The Call of the Cemetery Trumpet

I knew we needed to do this, something I had never done before. Heidi agreed, so we got in the car and made the twenty-minute drive there. Our first view was sobering, evocative, as we gazed on row after row, stone after stone. We had come to a veterans cemetery on Memorial Day to remember the dead. We walked among them, reading their tombstones and watching others honor loved ones buried there.

The Bible repeatedly calls us to remember, to stop and reflect on the past so as to reorient toward the future. God calls us to remember His great works of redemption and the lessons He taught His people (Ps. 77:11-12, Rom. 15:4). Was there something here that Heidi and I needed to remember?
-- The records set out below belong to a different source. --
(* ===== verification/GoSort.v ===== *)
(** * Sorting and map iteration in Go

    [sort.Slice] is not stable and the order of [range] over a map is
    unspecified.  The components take the sorting routine as a class
    [GoSort] that states only what package sort documents; theorems proved
    against the class hold for every implementation, and [insertion_sort]
    shows that one exists and lets the models run. *)

From stdpp Require Import options.
From S2P Require Import Prelude.

(** What [sort.Slice] requires of [less]. *)
Record WeakOrder {A} (less : A → A → bool) : Prop := {
  less_irrefl x : less x x = false;
  less_trans x y z : less x y = true → less y z = true → less x z = true;
  less_incomp x y z : less y x = false → less z y = false → less z x = false }.

(** No element is less than an earlier one. *)
Definition sorted_by {A} (less : A → A → bool) : list A → Prop :=
  StronglySorted (λ x y, less y x = false).

Class GoSort := {
  sort_slice {A} (less : A → A → bool) (l : list A) : list A;
  sort_slice_perm {A} (less : A → A → bool) (l : list A) : sort_slice less l ≡ₚ l;
  sort_slice_sorted {A} (less : A → A → bool) (l : list A) :
    WeakOrder less → sorted_by less (sort_slice less l) }.

(** ** An implementation *)

Fixpoint insert_by {A} (less : A → A → bool) (x : A) (l : list A) : list A :=
  match l with
  | [] => [x]
  | y :: l => if less x y then x :: y :: l else y :: insert_by less x l
  end.

Definition insertion_sort {A} (less : A → A → bool) (l : list A) : list A :=
  foldr (insert_by less) [] l.

Lemma insert_by_perm {A} (less : A → A → bool) x l : insert_by less x l ≡ₚ x :: l.
Proof. induction l as [|y l IH]; simpl; [done|]. destruct (less x y); [done|]. rewrite IH. constructor. Qed.

Lemma insertion_sort_perm {A} (less : A → A → bool) l : insertion_sort less l ≡ₚ l.
Proof. induction l as [|x l IH]; simpl; [done|]. by rewrite insert_by_perm, IH. Qed.

Lemma insert_by_sorted {A} (less : A → A → bool) x l :
  WeakOrder less → sorted_by less l → sorted_by less (insert_by less x l).
Proof.
  intros Hw Hl. induction Hl as [|y l Hl IH Hy]; simpl; [by repeat constructor|].
  destruct (less x y) eqn:Hxy.
  - assert (less y x = false) as Hyx.
    { destruct (less y x) eqn:E; [|done].
      by rewrite <- (less_irrefl less Hw x), (less_trans less Hw x y x). }
    repeat constructor; [done..|]. eapply Forall_impl; [done|].
    intros z Hz. by apply (less_incomp less Hw x y z).
  - constructor; [done|]. by rewrite insert_by_perm, Forall_cons.
Qed.

Lemma insertion_sort_sorted {A} (less : A → A → bool) l :
  WeakOrder less → sorted_by less (insertion_sort less l).
Proof.
  intros Hw. induction l as [|x l IH]; simpl; [constructor | by apply insert_by_sorted].
Qed.

Definition go_insertion_sort : GoSort := {|
  sort_slice := @insertion_sort;
  sort_slice_perm := @insertion_sort_perm;
  sort_slice_sorted := @insertion_sort_sorted |}.

(** ** Facts for every sorting routine *)

Section facts.
  Context `{GoSort} {A : Type}.
  Implicit Types (less : A → A → bool) (l : list A).

Lemma elem_of_sort_slice less l x : x ∈ sort_slice less l ↔ x ∈ l.
Proof. by rewrite sort_slice_perm. Qed.

Lemma length_sort_slice less l : length (sort_slice less l) = length l.
Proof. apply Permutation_length, sort_slice_perm. Qed.

(** When [less] separates distinct elements of the list the result does not
    depend on the routine. *)
Lemma sorted_by_unique less l1 l2 :
  WeakOrder less →
  (∀ x y, x ∈ l1 → y ∈ l1 → less x y = false → less y x = false → x = y) →
  sorted_by less l1 → sorted_by less l2 → l1 ≡ₚ l2 → l1 = l2.
Proof.
  intros Hw Hsep Hs1. revert l2.
  induction Hs1 as [|x l1 Hs1 IH Hx]; intros l2 Hs2 Hp.
  - by apply Permutation_nil_l in Hp.
  - destruct Hs2 as [|y l2 Hs2 Hy]; [by apply Permutation_sym, Permutation_nil_cons in Hp|].
    assert (x = y) as ->.
    { assert (y ∈ x :: l1) as Hyin by (rewrite Hp; by left).
      assert (x ∈ y :: l2) as Hxin by (rewrite <- Hp; by left).
      apply Hsep; [by left | done | |].
      - apply elem_of_cons in Hxin as [->|Hxin]; [by apply less_irrefl|].
        rewrite Forall_forall in Hy. by apply Hy.
      - apply elem_of_cons in Hyin as [->|Hyin]; [by apply less_irrefl|].
        rewrite Forall_forall in Hx. by apply Hx. }
    f_equal. apply IH; [|done|by apply Permutation_cons_inv in Hp].
    intros; apply Hsep; try done; by right.
Qed.

End facts.

(** A [less] that compares a key in [Z] or in byte order is a weak order. *)
Lemma WeakOrder_Z {A} (f : A → Z) : WeakOrder (λ x y, bool_decide (f x < f y)).
Proof.
  split; intros *; rewrite ?bool_decide_eq_true, ?bool_decide_eq_false; lia.
Qed.

Lemma WeakOrder_flip {A} (less : A → A → bool) : WeakOrder less → WeakOrder (flip less).
Proof.
  intros [Hi Ht Hn]. split; unfold flip; [done | intros x y z H1 H2; by apply (Ht z y x) |].
  intros x y z H1 H2. by apply (Hn z y x).
Qed.

Definition str_lt (a b : string) : bool := bool_decide (String.le a b ∧ a ≠ b).

Lemma WeakOrder_str {A} (f : A → string) : WeakOrder (λ x y, str_lt (f x) (f y)).
Proof.
  unfold str_lt. split; intros *; rewrite ?bool_decide_eq_true, ?bool_decide_eq_false.
  - by intros [_ ?].
  - intros [H1 N1] [H2 N2]. split; [by etrans|]. intros E. rewrite <- E in H2.
    apply N1. by apply (anti_symm String.le).
  - intros H1 H2 [H3 H4]. destruct (total String.le (f x) (f y)) as [Hxy|Hyx].
    + destruct (decide (f z = f y)) as [E|E].
      * rewrite E in H3, H4. apply H1. by split.
      * apply H2. split; [by etrans | done].
    + destruct (decide (f y = f x)) as [E|E]; [|by apply H1].
      rewrite E in H2. by apply H2.
Qed.

(** ** [sort.SliceStable]

    The stable order is unique; merging takes the earlier of two equal
    elements first. *)

Definition sort_stable {A} (less : A → A → bool) (l : list A) : list A := merge_sort (λ x y, Is_true (negb (less y x))) l.

Lemma sort_stable_perm {A} (less : A → A → bool) (l : list A) : sort_stable less l ≡ₚ l.
Proof. apply merge_sort_Permutation. Qed.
The obvious answer is the sacrifice all of these men and women. Each stone told the story of a war served, suffering endured, and honor won. Each person willingly gave up much for the greater good of liberty, a heroic sacrifice made out of love for America. We are in some way united to them so that their loss is our gain. Thankfulness, honor, and love should be our response.

But there was more to remember. I was struck again with echoes of Jesus and His sacrifice. He gave up so much, choosing the life of a slave and dying the death of a criminal, so that we could have the greater good of life and resurrection. It was something He did willingly, out of love for us, the greatest heroic sacrifice in history. We are united to Him by faith so that His loss is our gain. And our response should be one of thankfulness, honor, and love.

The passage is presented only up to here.